If you remember when tree plantings were popular you may recall seedlings were frequently given to gardeners for planting. Often there were packets of seedling trees offered. Some included two eucalyptus trees that grew a foot a month but succumbed to cold during the 1980's in many areas of the states. There was also a dogwood tree that needed more care than most of us could provide and it died too.
Only the two oak trees usually survived and they grew tall and wide. They are maturing trees now offering lots of shade. So much shade the grass won’t grow and many of the shrubs including pittosporum, junipers and ligustrums are severely thinning or declining. So what are you going to do?
Gardeners are sent scurrying for the more shade tolerant plants. You can usually use turf until there is 25 percent or so of shade. But now you have much more shade. Also, don’t forget the rot competition too. Did you every try to dig a hole under and oak tree? Your list of available plants has been shrinking as the trees have been growing.

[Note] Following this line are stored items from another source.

(** * ProjectCloudUIExtension: cloud-sync status handling of a project

    A shallow embedding of
    [modules/mod-cloud-audiocom/ui/ProjectCloudUIExtension.cpp]:
    the progress sink [SetUploadProgress], the closing gate [AllowClosing]
    and the status-event handler [OnCloudStatusChanged] with its recovery
    dispatch.  The object's members are a record that is passed explicitly;
    every call the code makes to a collaborator (dialogs, the progress
    dialog, the save helpers, the log) is recorded, in program order, with
    the answer the collaborator gave and with a snapshot of the object at
    the moment of the call. *)

From Stdlib Require Import ZArith Bool List String Lia Sorted.
From Stdlib Require Import Floats.SpecFloat.
From Stdlib Require Import Ascii DecimalString DecimalPos DecimalZ.
Import ListNotations.

Local Open Scope Z_scope.

(** ** C++ [double]: IEEE-754 binary64 *)

(** A [double] is a [spec_float] that satisfies [valid_binary 53 1024]. *)
Definition double : Type := spec_float.

Module Double.

Definition prec : Z := 53.
Definition emax : Z := 1024.

Definition valid (x : double) : bool := valid_binary prec emax x.

(** [x * y], rounded to nearest, ties to even. *)
Definition mul (x y : double) : double := SFmul prec emax x y.

(** [x <= y] *)
Definition leb (x y : double) : bool := SFleb x y.

(** Conversion of an [int] literal to [double] (exact below 2^53). *)
Definition of_int (n : Z) : double := binary_normalize prec emax n 0 false.

Definition zero : double := S754_zero false.
Definition one : double := Eval cbv in of_int 1.

(** Implicit conversion [double -> unsigned long long]: the value is
    truncated toward zero.  C++ leaves the conversion undefined when the
    truncated value does not fit (negative below -1, 2^64 and above,
    infinities and NaN); the model returns 0 for the non-finite and the
    negative inputs. *)
Definition to_ull (x : double) : Z :=
  match x with
  | S754_finite false m e => Z.shiftl (Zpos m) e
  | _ => 0
  end.
(** Each stage writes its own output and nothing else: when it returns,
    the smoother has changed at most the smoothed files, the merger at most
    the merged file, the feature extractor at most the feature file. *)
Theorem stages_write_only_their_output (d d' : RunDir) :
  (forall w p,
     Smoothing.apply_smoothing savgol_point d w p = Ok d' ->
     corrected_data d' = corrected_data d /\
     cleaned_nir d' = cleaned_nir d /\ cleaned_vis d' = cleaned_vis d /\
     merged d' = merged d /\ features d' = features d) /\
  (forall sw win thr,
     Merge.merge_vis_nir_spectra d sw win thr = Ok d' ->
     corrected_data d' = corrected_data d /\
     cleaned_nir d' = cleaned_nir d /\ cleaned_vis d' = cleaned_vis d /\
     smoothed_nir d' = smoothed_nir d /\ smoothed_vis d' = smoothed_vis d /\
     features d' = features d) /\
  (forall it tt,
     Features.extract_spectral_features d it tt = Ok d' ->
     corrected_data d' = corrected_data d /\
     cleaned_nir d' = cleaned_nir d /\ cleaned_vis d' = cleaned_vis d /\
     smoothed_nir d' = smoothed_nir d /\ smoothed_vis d' = smoothed_vis d /\
     merged d' = merged d).
Proof.
  split; [| split].
  - intros w p H. unfold Smoothing.apply_smoothing in H.
    cbn [TimeAxis.for_each] in H.
    apply bind_ok_inv in H. destruct H as [d1 [H1 H]].
    apply bind_ok_inv in H. destruct H as [d2 [H2 H]].
    inversion H; subst d2; clear H.
    apply smooth_band_cases in H1, H2.
    destruct H1 as [-> | [o1 ->]], H2 as [-> | [o2 ->]];
      repeat split; reflexivity.
  - intros sw win thr H. apply merge_cases in H.
    destruct H as [-> | [o ->]]; repeat split; reflexivity.
  - intros it tt H. apply extract_cases in H.
    destruct H as [-> | [o ->]]; repeat split; reflexivity.
Qed.

End OwnershipFacts.

(* ------------------------------------------------------------------------- *)
(** ** The processing loop keeps the raw data *)

Section RawDataFacts.

Local Open Scope string_scope.

Variable savgol_point : nat -> nat -> list fval -> nat -> fval.

Lemma standardize_band_keeps_raw (tp : list Z) (d d' : RunDir) (b : band) :
  TimeAxis.standardize_band tp d b = Ok d' ->
  corrected_data d' = corrected_data d.
Proof.
  rewrite standardize_band_result. intros H; inversion H; clear H.
  destruct (TimeAxis._get_file_by_prefix (corrected_data d)
              (prefix_of b ++ "_corrected")) as [[name [| raw]] | e];
    try reflexivity.
  destruct (TimeAxis.standardize_frame b tp raw); [| reflexivity].
  destruct b; reflexivity.
Qed.

Lemma standardize_keeps_raw (d d' : RunDir) (folder : string)
    (params : list ReactionParameters) :
  TimeAxis.standardize_time_axis d folder params = Ok d' ->
  corrected_data d' = corrected_data d.
Proof.
  unfold TimeAxis.standardize_time_axis.
  destruct (Py.try_except _ _ _) as [[p |] | e]; try discriminate.
  - intros H. apply bind_ok_inv in H. destruct H as [tp [_ H]].
    cbn [TimeAxis.for_each] in H.
    apply bind_ok_inv in H. destruct H as [d1 [H1 H]].
    apply bind_ok_inv in H. destruct H as [d2 [H2 H]].
    inversion H; subst d2.
    apply standardize_band_keeps_raw in H1, H2. congruence.
  - intros H; now inversion H.
Qed.

Lemma smoothing_keeps_raw (d d' : RunDir) (w p : nat) :
  Smoothing.apply_smoothing savgol_point d w p = Ok d' ->
  corrected_data d' = corrected_data d.
Proof.
  unfold Smoothing.apply_smoothing. cbn [TimeAxis.for_each]. intros H.
  apply bind_ok_inv in H. destruct H as [d1 [H1 H]].
  apply bind_ok_inv in H. destruct H as [d2 [H2 H]].
  inversion H; subst d2.
  apply smooth_band_cases in H1, H2.
  destruct H1 as [-> | [o1 ->]], H2 as [-> | [o2 ->]]; reflexivity.
Qed.

Lemma process_folder_keeps_raw (params : list ReactionParameters)
    (run run' : string * RunDir) :
  Pipeline.process_folder savgol_point params run = Ok run' ->
  fst run' = fst run /\
  corrected_data (snd run') = corrected_data (snd run).
Proof.
  unfold Pipeline.process_folder. intros H.
  apply bind_ok_inv in H. destruct H as [d1 [H1 H]].
  apply bind_ok_inv in H. destruct H as [d2 [H2 H]].
  apply bind_ok_inv in H. destruct H as [d3 [H3 H]].
  apply bind_ok_inv in H. destruct H as [d4 [H4 H]].
  inversion H; subst run'; clear H. split; [reflexivity |]. cbn [snd].
  apply standardize_keeps_raw in H1. apply smoothing_keeps_raw in H2.
  apply merge_cases in H3. apply extract_cases in H4.
  destruct H3 as [-> | [o3 ->]], H4 as [-> | [o4 ->]]; cbn; congruence.
Qed.

Lemma map_result_forall2 (A B : Type) (f : A -> result B) (xs : list A)
    (ys : list B) :
  Py.map_result f xs = Ok ys -> Forall2 (fun x y => f x = Ok y) xs ys.
Proof.
  revert ys. induction xs as [| x xs IH]; intros ys H; simpl in H.
  - inversion H. constructor.
  - destruct (f x) as [y | e] eqn:E; [| discriminate].
    destruct (Py.map_result f xs) as [ys' | e]; [| discriminate].
    inversion H; subst. constructor; [exact E | now apply IH].
Qed.


End RawDataFacts.


(* ------------------------------------------------------------------------- *)
(** ** Stage 2: invalid windows, rounding, column-wise filtering *)

Section SmoothingMore.

Variable savgol_point : nat -> nat -> list fval -> nat -> fval.

Lemma map_index_nrows (C : Type) (f : fval -> fval) (df : DataFrame C) :
  nrows (Pd.map_index f df) = nrows df.
Proof. unfold nrows, Pd.map_index; cbn [rows]. apply length_map. Qed.

Lemma map_index_column (C : Type) (f : fval -> fval) (df : DataFrame C)
    (j : nat) :
  column_values (Pd.map_index f df) j = column_values df j.
Proof.
  unfold column_values, Pd.map_index; cbn [rows]. rewrite map_map.
  reflexivity.
Qed.

(** A band is left without smoothed file, and nothing is raised, when its
    cleaned file is missing, or unreadable, or has fewer rows than the
    window, or when the window is even or not above the polynomial order:
    the run directory is returned as it is. *)
Theorem smoothing_skips_invalid_band (w p : nat) (d : RunDir) (b : band) :
  (cleaned b d = None \/
   cleaned b d = Some Malformed \/
   exists df,
     cleaned b d = Some (Table df) /\
     ((nrows df < w)%nat \/ Nat.even w = true \/ (w <= p)%nat)) ->
  Smoothing.smooth_band savgol_point w p d b = Ok d.
Proof.
  unfold Smoothing.smooth_band.
  intros [H | [H | [df [H Hbad]]]]; rewrite H; try reflexivity.
  cbn [Py.bind read_csv]. unfold Smoothing.smooth_frame.
  unfold Smoothing.savgol_filter_axis0.
  replace (Smoothing.savgol_args_ok
             (nrows (Pd.map_index (round_dec 1) df)) w p) with false;
    [reflexivity |].
  symmetry. unfold Smoothing.savgol_args_ok. rewrite map_index_nrows.
  destruct Hbad as [Hn | [He | Hp]].
  - apply Nat.leb_gt in Hn. rewrite Hn. apply andb_false_r.
  - unfold Nat.odd. rewrite He. cbn [negb]. now rewrite andb_false_r.
  - apply Nat.ltb_ge in Hp. now rewrite Hp.
Qed.

(** A value rounded to [n] decimals is not changed by rounding it again. *)
Lemma Qred_inject_Z (k : Z) : Qred (inject_Z k) = inject_Z k.
Proof. apply Qred_identity. simpl. apply Z.gcd_1_r. Qed.

Lemma round_half_even_int (k : Z) : Num.round_half_even (inject_Z k) = k.
Proof.
  unfold Num.round_half_even. simpl.
  rewrite Z.div_1_r, Z.mod_1_r. reflexivity.
Qed.

Lemma round_dec_idempotent (n : nat) (x : fval) :
  round_dec n (round_dec n x) = round_dec n x.
Proof.
  destruct x as [a | | |]; try reflexivity.
  unfold round_dec. f_equal. f_equal. f_equal. f_equal.
  set (s := inject_Z (10 ^ Z.of_nat n)).
  set (k := Num.round_half_even (Qred (a * s))).
  assert (Hs : ~ s == 0).
  { unfold s, Qeq. simpl. rewrite Z.mul_1_r.
    pose proof (Z.pow_pos_nonneg 10 (Z.of_nat n)). lia. }
  assert (E : Qred (this (Q2Qc (inject_Z k / s)) * s) = inject_Z k).
  { transitivity (Qred (inject_Z k)); [| apply Qred_inject_Z].
    apply Qred_complete. cbn [this Q2Qc]. rewrite Qred_correct.
    field. exact Hs. }
  rewrite E. apply round_half_even_int.
Qed.

Lemma round_frame_cells (C : Type) (n : nat) (df : DataFrame C) :
  Forall (fun r => Forall (fun x => round_dec n x = x) (snd r))
    (rows (Pd.round_frame n df)).
Proof.
  unfold Pd.round_frame; cbn [rows]. apply Forall_forall. intros r Hr.
  apply in_map_iff in Hr. destruct Hr as [r0 [<- _]]. cbn [snd].
  apply Forall_forall. intros x Hx. apply in_map_iff in Hx.
  destruct Hx as [x0 [<- _]]. apply round_dec_idempotent.
Qed.

Lemma smooth_frame_shape (cleaned out : DataFrame string) (w p : nat) :
  Smoothing.smooth_frame savgol_point cleaned w p = Ok out ->
  exists data,
    Smoothing.savgol_filter_axis0 savgol_point
      (Pd.map_index (round_dec 1) cleaned) w p = Ok data /\
    out = Pd.round_frame 2
            (mkDF (columns cleaned)
               (combine (map (round_dec 1) (index cleaned)) data)) /\
    List.length data = nrows cleaned.
Proof.
  unfold Smoothing.smooth_frame. intros H.
  apply bind_ok_inv in H. destruct H as [data [Hd H]].
  apply bind_ok_inv in H. destruct H as [df [Hf H]].
  inversion H; subst out; clear H. exists data. split; [exact Hd |].
  destruct (@savgol_axis0_shape savgol_point _ _ _ _ _ Hd) as [Hl Hr].
  rewrite map_index_nrows in Hl.
  assert (Hli : List.length data
                = List.length (index (Pd.map_index (round_dec 1) cleaned))).
  { unfold index. rewrite length_map. fold (nrows (Pd.map_index (round_dec 1)
      cleaned)). now rewrite map_index_nrows. }
  rewrite (@make_frame_ok _ data _ _ Hli Hr) in Hf. inversion Hf; subst df.
  rewrite map_index_index. split; [reflexivity | exact Hl].
Qed.

(** What the smoother writes is rounded: every cell of the smoothed frame
    is a fixed point of the rounding to two decimals, every row label a
    fixed point of the rounding to one decimal. *)
Theorem smoothed_frame_is_rounded (cleaned out : DataFrame string)
    (w p : nat) :
  Smoothing.smooth_frame savgol_point cleaned w p = Ok out ->
  Forall (fun r => Forall (fun x => round_dec 2 x = x) (snd r)) (rows out) /\
  Forall (fun l => round_dec 1 l = l) (index out).
Proof.
  intros H. destruct (smooth_frame_shape _ _ _ _ H) as [data [_ [-> Hl]]].
  split; [apply round_frame_cells |].
  rewrite round_frame_index. unfold index; cbn [rows].
  rewrite map_fst_combine
    by (rewrite length_map; unfold index; rewrite length_map;
        symmetry; exact Hl).
  apply Forall_forall. intros l Hin. apply in_map_iff in Hin.
  destruct Hin as [l0 [<- _]]. apply round_dec_idempotent.
Qed.

Lemma map_snd_combine (A B : Type) (l : list A) (l' : list B) :
  List.length l = List.length l' -> map snd (combine l l') = l'.
Proof.
  revert l'. induction l as [| a l IH]; intros [| b l']; simpl;
    intros H; try discriminate; [reflexivity |].
  f_equal. apply IH. now inversion H.
Qed.

Lemma nth_map_seq (B : Type) (g : nat -> B) (n j : nat) (d : B) :
  (j < n)%nat -> nth j (map g (seq 0 n)) d = g j.
Proof.
  intros H. rewrite (nth_indep _ d (g 0%nat))
    by (now rewrite length_map, length_seq).
  rewrite map_nth, seq_nth by exact H. reflexivity.
Qed.
(** * Skribble: the checkpointed undo/redo buffer [sk::CachedResource]

    A shallow embedding of [src/cached_resource.hpp] and the properties of
    its undo/redo state machine.

    Modelling conventions.
    - [std::deque<T>] is a [list T]; [begin()] is position [0] and [end()]
      is position [length l].
    - A deque iterator is its offset from [begin()], a [nat].  Iterator
      arithmetic ([++], [--], [+ 1], [std::advance]) is arithmetic on the
      offset and is never checked, exactly as in the source; what can go
      wrong is a dereference (or a [pop_back]) where no element exists, and
      that is the outcome [Undefined].
    - The two limits of a newly constructed object are value-initialised:
      singular iterators, which belong to no deque, neither [begin()] nor
      [end()].  Only [emplaceBack] assigns [m_dataLimit], and it leaves
      [m_data] non-empty; only [emplaceBack] removes elements; only [undo]
      enters undo mode.  So [m_dataLimit] is singular exactly while [m_data]
      is empty outside undo mode ([dataLimit_singular]; among the reachable
      objects that is the new one alone, lemma [reachable_singular]).  The
      offset stored then is a placeholder, and a member that reads or moves
      the limit ([std::distance], [!=], [--], [- 1]) is [Undefined]: [undo],
      both forms of [reduceTo], [getLast] and [clearUndo]; [redo],
      [getLastCache] and [emplaceBack] do not read it on a new object.
      [m_cacheLimit] is read and moved only while [m_cache] is non-empty,
      and [emplaceBack] assigns it along with every checkpoint it stores:
      its offset while [m_cache] is empty is a placeholder that no member
      reads.
    - The combiner is a pointer to a function taking [T&, T&] and returning
      [void]: both arguments are mutable references, so a call returns the
      new value of both.
    - Container sizes, and their products with the gap, stay below [2^31]:
      the [static_cast<int>] of a distance and the [int] arithmetic on it
      are exact. *)

From stdpp Require Import list.

(** ** Outcome of a call *)

(** [Done a]: the call returns [a].  [Raised]: the call reports a failure to
    its caller (an exception or an explicit fault).  [Undefined]: the call
    has undefined behaviour, nothing is checked and nothing is reported. *)
Inductive outcome (A : Type) : Type :=
  | Done (a : A)
  | Raised
  | Undefined.
Arguments Done {A} a.
Arguments Raised {A}.
Arguments Undefined {A}.

#[global] Instance outcome_ret : MRet outcome := fun A a => Done a.
#[global] Instance outcome_bind : MBind outcome := fun A B k m =>
  match m with
  | Done a => k a
  | Raised => Raised
  | Undefined => Undefined
  end.

Definition is_Done {A : Type} (m : outcome A) : Prop := exists a, m = Done a.

(** ** Loops over a deque *)

Section Loops.
Context {T : Type}.

(** [m_data.pop_back()] on a non-empty deque. *)
Definition pop_back (l : list T) : list T := take (length l - 1) l.

(** [while(limit != l.end()) { l.pop_back(); }].  Every iteration removes
    one element, so [length l] iterations of fuel are enough; popping an
    empty deque is undefined. *)
Fixpoint pop_back_loop (fuel limit : nat) (l : list T) : outcome (list T) :=
  if decide (limit = length l) then Done l
  else match fuel with
       | 0 => Undefined
       | S fuel' =>
           match l with
           | [] => Undefined
           | _ :: _ => pop_back_loop fuel' limit (pop_back l)
           end
       end.

Definition pop_back_until (limit : nat) (l : list T) : outcome (list T) :=
  pop_back_loop (length l) limit l.

(** [for(auto it = first; it != last; ++it) { f(acc, *it); }] over the
    deque [l].  [f] receives the element by reference and may change it.
    Every iteration dereferences a distinct position of [l], so
    [length l] iterations of fuel are enough; dereferencing a position
    outside [l] is undefined. *)
Fixpoint for_loop {A : Type} (fuel : nat) (f : A -> T -> A * T)
    (acc : A) (it last : nat) (l : list T) : outcome (A * list T) :=
  if decide (it = last) then Done (acc, l)
  else match l !! it with
       | None => Undefined
       | Some x =>
           match fuel with
           | 0 => Undefined
           | S fuel' =>
               let '(acc', x') := f acc x in
               for_loop fuel' f acc' (S it) last (<[it := x']> l)
           end
       end.

Definition for_range {A : Type} (f : A -> T -> A * T)
    (acc : A) (first last : nat) (l : list T) : outcome (A * list T) :=
  for_loop (length l) f acc first last l.

(** What such a loop computes over exactly the elements [l]: the final
    accumulator and the elements as the calls left them. *)
Fixpoint fold_elems {A : Type} (f : A -> T -> A * T) (acc : A)
    (l : list T) : A * list T :=
  match l with
  | [] => (acc, [])
  | x :: l' =>
      let '(acc1, x') := f acc x in
      let '(acc2, l'') := fold_elems f acc1 l' in
      (acc2, x' :: l'')
  end.
End Loops.

(** ** The class [CachedResource<T, Traits>] *)

Section CachedResource.
Context {T : Type}.

(** [Traits::cacheGap]; the class asserts [m_cacheGap > 0] statically. *)
Variable m_cacheGap : nat.

(** [Function], a pointer to a [void] function of [T&, T&]: the pair is
    the value of the first and of the second argument after the call. *)
Definition Function : Type := T -> T -> T * T.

Don’t despair because there are a number of good shade lovers. You may however have to plant them in containers or start the plantings some distance from the trunk of the trees to avoid the roots. There is nothing wrong with using mulch around tree trunks and starting the plantings 4, 5 or more feet out. Also, you don’t want to remove lots of roots. This could cause tree decline. Also, avoid filling over the roots of trees with soil. Any more than an inch or two could cause suffocation of the root system.
If you have shade here is a beginning guide to plantings that won’t mind the lower light levels.
Shrubs: Anise, azaleas, camellias, crotons, dwarf yaupon holly, flamingo plant, lady
palm, strobilanthes & ti plants
Ground covers: Algerian ivy, aluminum plant, Asiatic jasmine, bromeliads, caladiums,
cast iron plant, confederate jasmine, English ivy, ferns, mondo grass,
philodendron, stromanthe ‘Tricolor’ & wandering jew.
Flowers: Anthurium, begonias, clivia lily, crossandra, eucharist lilies, impatiens, peacock
ginger, spathiphyllum, violets & walking iris.
Give plantings in shade normal care but you may not have to add as much water once they are established. Many need less moisture when protected from the strong Florida sun.